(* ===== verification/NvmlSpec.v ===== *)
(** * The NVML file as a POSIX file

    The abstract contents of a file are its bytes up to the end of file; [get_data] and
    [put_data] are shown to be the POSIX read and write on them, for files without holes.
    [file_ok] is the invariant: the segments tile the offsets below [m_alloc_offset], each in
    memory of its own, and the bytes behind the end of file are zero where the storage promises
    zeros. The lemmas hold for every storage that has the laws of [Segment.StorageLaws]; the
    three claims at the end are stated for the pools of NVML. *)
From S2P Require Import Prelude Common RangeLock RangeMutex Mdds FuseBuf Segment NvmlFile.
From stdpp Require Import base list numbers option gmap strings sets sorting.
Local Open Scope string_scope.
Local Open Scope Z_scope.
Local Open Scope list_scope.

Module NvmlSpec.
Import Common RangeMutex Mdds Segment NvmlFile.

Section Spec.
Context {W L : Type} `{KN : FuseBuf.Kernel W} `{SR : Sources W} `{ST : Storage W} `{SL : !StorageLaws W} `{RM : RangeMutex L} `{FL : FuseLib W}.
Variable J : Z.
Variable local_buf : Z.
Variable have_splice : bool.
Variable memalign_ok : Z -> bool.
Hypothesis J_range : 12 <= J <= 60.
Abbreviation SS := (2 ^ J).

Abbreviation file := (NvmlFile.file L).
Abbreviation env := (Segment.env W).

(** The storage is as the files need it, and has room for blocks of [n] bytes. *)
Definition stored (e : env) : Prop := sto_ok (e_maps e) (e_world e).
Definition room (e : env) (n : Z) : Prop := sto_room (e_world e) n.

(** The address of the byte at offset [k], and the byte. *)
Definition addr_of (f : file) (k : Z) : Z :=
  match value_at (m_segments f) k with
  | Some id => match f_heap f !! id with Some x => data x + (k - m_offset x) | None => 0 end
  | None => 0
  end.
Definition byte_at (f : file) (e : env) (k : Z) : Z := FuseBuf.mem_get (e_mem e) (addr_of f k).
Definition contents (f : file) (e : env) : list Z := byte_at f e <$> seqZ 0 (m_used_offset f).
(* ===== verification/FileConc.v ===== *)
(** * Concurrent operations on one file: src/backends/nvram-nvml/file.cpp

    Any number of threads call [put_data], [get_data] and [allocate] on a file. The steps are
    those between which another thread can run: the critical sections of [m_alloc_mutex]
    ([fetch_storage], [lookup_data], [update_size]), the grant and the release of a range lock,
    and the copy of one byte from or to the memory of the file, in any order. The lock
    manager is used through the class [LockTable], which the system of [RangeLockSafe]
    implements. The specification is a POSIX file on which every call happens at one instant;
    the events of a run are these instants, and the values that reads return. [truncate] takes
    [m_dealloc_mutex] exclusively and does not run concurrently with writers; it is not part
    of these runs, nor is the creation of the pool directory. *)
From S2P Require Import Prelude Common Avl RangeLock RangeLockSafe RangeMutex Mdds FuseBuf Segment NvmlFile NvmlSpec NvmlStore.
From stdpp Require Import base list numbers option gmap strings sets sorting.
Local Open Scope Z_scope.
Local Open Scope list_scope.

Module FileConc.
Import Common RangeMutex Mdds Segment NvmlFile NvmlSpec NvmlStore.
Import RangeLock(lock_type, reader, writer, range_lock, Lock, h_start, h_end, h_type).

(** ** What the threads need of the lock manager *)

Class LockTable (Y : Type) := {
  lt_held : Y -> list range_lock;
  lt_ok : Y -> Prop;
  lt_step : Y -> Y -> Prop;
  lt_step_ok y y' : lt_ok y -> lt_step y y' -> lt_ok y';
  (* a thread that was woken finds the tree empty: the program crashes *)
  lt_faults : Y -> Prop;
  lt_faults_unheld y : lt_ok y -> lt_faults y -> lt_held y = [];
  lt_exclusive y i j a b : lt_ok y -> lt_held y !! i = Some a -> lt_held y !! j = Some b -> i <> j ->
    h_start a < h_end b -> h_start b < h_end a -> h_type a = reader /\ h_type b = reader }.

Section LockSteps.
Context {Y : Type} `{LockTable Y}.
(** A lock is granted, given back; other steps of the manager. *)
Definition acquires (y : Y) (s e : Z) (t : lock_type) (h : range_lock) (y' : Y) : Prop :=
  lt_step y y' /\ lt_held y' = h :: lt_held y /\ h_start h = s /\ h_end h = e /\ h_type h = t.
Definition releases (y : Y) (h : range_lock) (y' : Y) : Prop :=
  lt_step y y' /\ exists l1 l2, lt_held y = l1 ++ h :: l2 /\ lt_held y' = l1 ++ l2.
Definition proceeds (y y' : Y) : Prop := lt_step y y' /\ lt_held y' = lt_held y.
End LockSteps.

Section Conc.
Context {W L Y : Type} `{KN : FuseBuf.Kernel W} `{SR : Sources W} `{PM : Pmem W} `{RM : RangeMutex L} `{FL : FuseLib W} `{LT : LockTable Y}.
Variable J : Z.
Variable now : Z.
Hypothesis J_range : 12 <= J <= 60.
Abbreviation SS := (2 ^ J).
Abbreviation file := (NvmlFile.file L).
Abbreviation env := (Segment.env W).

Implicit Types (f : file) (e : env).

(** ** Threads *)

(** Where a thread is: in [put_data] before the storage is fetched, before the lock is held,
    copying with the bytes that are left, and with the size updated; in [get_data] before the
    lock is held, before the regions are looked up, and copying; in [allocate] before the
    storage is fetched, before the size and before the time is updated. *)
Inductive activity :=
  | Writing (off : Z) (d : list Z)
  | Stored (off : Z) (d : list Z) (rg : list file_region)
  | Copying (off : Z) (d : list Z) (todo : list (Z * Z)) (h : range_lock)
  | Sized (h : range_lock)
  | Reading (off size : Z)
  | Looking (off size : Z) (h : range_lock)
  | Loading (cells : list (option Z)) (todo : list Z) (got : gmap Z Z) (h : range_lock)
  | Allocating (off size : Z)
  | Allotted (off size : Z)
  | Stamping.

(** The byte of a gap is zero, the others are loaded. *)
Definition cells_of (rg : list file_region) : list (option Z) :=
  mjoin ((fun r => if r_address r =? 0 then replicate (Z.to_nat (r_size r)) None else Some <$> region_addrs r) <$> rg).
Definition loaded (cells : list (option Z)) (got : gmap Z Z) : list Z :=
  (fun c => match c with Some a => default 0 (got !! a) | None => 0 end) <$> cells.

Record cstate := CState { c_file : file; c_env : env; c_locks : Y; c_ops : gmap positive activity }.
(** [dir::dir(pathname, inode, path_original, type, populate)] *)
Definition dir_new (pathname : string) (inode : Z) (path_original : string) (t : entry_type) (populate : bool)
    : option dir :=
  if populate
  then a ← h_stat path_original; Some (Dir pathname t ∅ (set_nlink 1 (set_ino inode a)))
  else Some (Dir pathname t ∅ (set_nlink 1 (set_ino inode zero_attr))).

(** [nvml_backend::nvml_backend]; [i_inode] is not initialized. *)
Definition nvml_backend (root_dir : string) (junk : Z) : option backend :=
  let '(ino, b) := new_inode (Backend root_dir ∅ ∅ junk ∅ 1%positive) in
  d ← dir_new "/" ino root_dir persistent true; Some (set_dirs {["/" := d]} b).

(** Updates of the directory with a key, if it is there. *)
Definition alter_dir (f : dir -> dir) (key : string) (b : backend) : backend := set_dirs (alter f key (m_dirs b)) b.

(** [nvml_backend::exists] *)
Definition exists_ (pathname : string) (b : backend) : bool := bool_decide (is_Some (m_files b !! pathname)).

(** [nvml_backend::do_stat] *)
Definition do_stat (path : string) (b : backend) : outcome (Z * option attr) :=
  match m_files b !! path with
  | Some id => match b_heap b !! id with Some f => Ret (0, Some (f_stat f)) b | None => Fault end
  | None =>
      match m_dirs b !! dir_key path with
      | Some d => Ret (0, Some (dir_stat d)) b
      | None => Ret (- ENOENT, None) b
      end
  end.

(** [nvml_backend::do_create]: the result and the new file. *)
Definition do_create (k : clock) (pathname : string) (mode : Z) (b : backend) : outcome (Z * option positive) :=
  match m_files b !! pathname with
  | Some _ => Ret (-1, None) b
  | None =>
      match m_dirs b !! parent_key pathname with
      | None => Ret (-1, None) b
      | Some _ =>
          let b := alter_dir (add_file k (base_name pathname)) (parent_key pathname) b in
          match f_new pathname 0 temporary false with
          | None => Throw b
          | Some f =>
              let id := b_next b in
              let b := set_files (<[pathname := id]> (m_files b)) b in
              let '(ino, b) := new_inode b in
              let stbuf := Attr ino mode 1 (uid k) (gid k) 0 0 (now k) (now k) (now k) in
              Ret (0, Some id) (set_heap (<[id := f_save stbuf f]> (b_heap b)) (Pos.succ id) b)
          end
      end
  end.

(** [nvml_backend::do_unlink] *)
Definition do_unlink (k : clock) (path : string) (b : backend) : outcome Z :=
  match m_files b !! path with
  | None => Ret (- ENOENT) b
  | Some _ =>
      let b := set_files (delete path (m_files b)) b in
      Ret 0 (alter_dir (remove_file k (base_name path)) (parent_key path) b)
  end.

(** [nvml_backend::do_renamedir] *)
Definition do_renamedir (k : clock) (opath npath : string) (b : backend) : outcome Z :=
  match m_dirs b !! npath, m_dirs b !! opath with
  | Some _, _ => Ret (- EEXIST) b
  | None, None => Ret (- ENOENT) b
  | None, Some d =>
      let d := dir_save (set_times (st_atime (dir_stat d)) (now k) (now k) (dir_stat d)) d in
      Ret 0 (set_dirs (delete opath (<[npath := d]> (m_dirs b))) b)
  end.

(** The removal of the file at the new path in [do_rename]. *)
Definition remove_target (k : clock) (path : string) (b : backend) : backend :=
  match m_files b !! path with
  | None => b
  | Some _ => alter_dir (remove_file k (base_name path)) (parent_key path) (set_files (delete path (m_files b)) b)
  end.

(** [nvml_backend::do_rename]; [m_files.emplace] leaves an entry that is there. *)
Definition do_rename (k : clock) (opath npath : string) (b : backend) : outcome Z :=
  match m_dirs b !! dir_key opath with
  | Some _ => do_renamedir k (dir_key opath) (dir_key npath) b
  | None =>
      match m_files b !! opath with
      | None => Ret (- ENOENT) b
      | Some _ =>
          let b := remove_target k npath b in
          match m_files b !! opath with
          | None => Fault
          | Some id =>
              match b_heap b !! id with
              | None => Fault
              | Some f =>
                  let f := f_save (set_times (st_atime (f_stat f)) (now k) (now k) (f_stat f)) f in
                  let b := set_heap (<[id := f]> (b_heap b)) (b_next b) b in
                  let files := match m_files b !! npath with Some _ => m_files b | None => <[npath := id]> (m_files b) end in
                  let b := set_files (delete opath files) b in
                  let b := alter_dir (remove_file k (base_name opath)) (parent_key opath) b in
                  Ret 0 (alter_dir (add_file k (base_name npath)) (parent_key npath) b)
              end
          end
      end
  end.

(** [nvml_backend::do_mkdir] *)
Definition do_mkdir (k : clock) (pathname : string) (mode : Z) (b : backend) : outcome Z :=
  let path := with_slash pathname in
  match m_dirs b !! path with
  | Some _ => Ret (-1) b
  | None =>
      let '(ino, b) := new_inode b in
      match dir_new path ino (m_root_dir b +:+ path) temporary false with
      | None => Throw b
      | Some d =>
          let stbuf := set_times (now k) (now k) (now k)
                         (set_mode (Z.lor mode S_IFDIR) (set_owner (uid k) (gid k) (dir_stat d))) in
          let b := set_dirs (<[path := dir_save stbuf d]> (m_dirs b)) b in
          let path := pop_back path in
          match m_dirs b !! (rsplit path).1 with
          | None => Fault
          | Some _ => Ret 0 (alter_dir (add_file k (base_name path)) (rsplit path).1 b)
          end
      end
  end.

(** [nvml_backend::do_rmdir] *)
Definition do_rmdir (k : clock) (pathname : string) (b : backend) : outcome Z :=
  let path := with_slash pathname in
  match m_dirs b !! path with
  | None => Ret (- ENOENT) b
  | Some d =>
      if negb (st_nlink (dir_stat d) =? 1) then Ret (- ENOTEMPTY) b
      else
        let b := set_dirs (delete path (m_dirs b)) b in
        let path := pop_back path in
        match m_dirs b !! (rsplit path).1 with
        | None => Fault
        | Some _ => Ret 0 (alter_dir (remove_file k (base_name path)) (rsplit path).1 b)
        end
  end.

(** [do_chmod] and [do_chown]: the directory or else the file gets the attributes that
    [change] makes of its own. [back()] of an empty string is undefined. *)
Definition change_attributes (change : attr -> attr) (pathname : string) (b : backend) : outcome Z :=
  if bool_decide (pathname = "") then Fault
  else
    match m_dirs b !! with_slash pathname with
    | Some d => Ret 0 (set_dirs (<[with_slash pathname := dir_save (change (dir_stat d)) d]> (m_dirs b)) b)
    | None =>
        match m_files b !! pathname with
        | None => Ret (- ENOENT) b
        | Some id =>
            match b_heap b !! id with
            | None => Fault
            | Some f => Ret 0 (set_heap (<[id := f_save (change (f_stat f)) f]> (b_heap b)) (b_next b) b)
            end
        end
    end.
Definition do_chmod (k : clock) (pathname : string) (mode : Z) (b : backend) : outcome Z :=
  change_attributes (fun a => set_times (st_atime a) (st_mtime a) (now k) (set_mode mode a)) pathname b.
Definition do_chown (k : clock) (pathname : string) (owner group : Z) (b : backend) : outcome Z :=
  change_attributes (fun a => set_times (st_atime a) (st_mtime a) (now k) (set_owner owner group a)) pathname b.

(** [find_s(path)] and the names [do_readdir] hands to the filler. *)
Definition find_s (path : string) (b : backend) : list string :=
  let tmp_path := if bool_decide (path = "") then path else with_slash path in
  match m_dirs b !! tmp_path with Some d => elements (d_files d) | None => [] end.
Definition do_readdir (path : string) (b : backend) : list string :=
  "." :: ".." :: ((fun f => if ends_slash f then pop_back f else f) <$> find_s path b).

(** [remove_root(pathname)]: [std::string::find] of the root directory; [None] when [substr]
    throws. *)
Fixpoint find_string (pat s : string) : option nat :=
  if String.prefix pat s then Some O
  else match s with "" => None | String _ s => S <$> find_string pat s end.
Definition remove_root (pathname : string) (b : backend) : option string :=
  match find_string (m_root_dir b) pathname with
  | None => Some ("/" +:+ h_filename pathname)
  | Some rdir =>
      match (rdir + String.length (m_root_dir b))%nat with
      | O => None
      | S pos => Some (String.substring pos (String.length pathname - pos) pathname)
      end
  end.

★ ★ ★

## Work instructions
Extract the lines above, from the first one through the one containing "Definition stored (e", and return only those, unchanged.

## Worked solution
(* ===== verification/NvmlSpec.v ===== *)
(** * The NVML file as a POSIX file

    The abstract contents of a file are its bytes up to the end of file; [get_data] and
    [put_data] are shown to be the POSIX read and write on them, for files without holes.
    [file_ok] is the invariant: the segments tile the offsets below [m_alloc_offset], each in
    memory of its own, and the bytes behind the end of file are zero where the storage promises
    zeros. The lemmas hold for every storage that has the laws of [Segment.StorageLaws]; the
    three claims at the end are stated for the pools of NVML. *)
From S2P Require Import Prelude Common RangeLock RangeMutex Mdds FuseBuf Segment NvmlFile.
From stdpp Require Import base list numbers option gmap strings sets sorting.
Local Open Scope string_scope.
Local Open Scope Z_scope.
Local Open Scope list_scope.

Module NvmlSpec.
Import Common RangeMutex Mdds Segment NvmlFile.

Section Spec.
Context {W L : Type} `{KN : FuseBuf.Kernel W} `{SR : Sources W} `{ST : Storage W} `{SL : !StorageLaws W} `{RM : RangeMutex L} `{FL : FuseLib W}.
Variable J : Z.
Variable local_buf : Z.
Variable have_splice : bool.
Variable memalign_ok : Z -> bool.
Hypothesis J_range : 12 <= J <= 60.
Abbreviation SS := (2 ^ J).

Abbreviation file := (NvmlFile.file L).
Abbreviation env := (Segment.env W).

(** The storage is as the files need it, and has room for blocks of [n] bytes. *)
Definition stored (e : env) : Prop := sto_ok (e_maps e) (e_world e).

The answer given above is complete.